Cross Hatch – we also talked about the need for a quality surface prep method in a previous post, which is essential for proper coating adhesion. If the coating doesn’t stick to the substrate, it will fail. To check for proper adhesion, we perform a cross hatch test. This entails basically cutting the coating in a pattern or grid per the applicable coating specification. Once all the cuts are made, a piece of tape is placed over the top of the cross hatch and then slowly peeled off. If the coating has been applied correctly, there should be little to no coating on the tape.

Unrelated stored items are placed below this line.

(** * Authorship blame: character attribution from a snapshot history

    A shallow embedding of [src/main.ts] (the Obsidian plugin class
    [CollabSyncHighlightPlugin]) and the properties of its attribution
    pipeline: [findNextChangeIndex], [replace_chars],
    [getSegmentFromHistory], [convert_segment_to_groups], [getFileVersions]
    and the synchronous core of [buildDecorations].

    JavaScript strings are modelled by [string] (code units restricted to
    one byte), JavaScript numbers that may become negative by [Z], loop
    counters and lengths by [nat].  A JavaScript exception is an explicit
    outcome. *)

From Stdlib Require Import List ZArith Lia Bool Arith String Ascii.
From Stdlib Require Import Sorting.Sorted Sorting.Permutation.
Import ListNotations.

Open Scope string_scope.
Open Scope list_scope.
Open Scope nat_scope.

(** ** Outcomes of a JavaScript computation *)

Module Js.

(** A call either returns, throws a [TypeError] (reading a property of
    [undefined]), or is cut off because the fuel given to an unbounded
    [while] loop ran out. *)
Inductive outcome (A : Type) : Type :=
| Done (a : A)
| TypeError
| OutOfFuel.

Arguments Done {A} a.
Arguments TypeError {A}.
Arguments OutOfFuel {A}.

Definition bind {A B : Type} (m : outcome A) (k : A -> outcome B) : outcome B :=
  match m with
  | Done a => k a
  | TypeError => TypeError
  | OutOfFuel => OutOfFuel
  end.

If we have done our job correctly, the coating should pass the above three tests. And if it does, it should display the performance characteristics for which it was designed. However, as we like to say, each application is different and each environment a component operates in is unique…the best way to verify performance is to test a part after it is coated.

Do you have a part performance issue that may be solved with functional coating?


Contact Us

If so, be sure to contact us. We can apply a variety of coatings to ensure you have the right solution for your particular challenge.

Contact Us

Related Articles



How a Rack-Spray Process Audits Your Parts

Utilizing a rack-spray coating application for your components as opposed to a dip-spin method has...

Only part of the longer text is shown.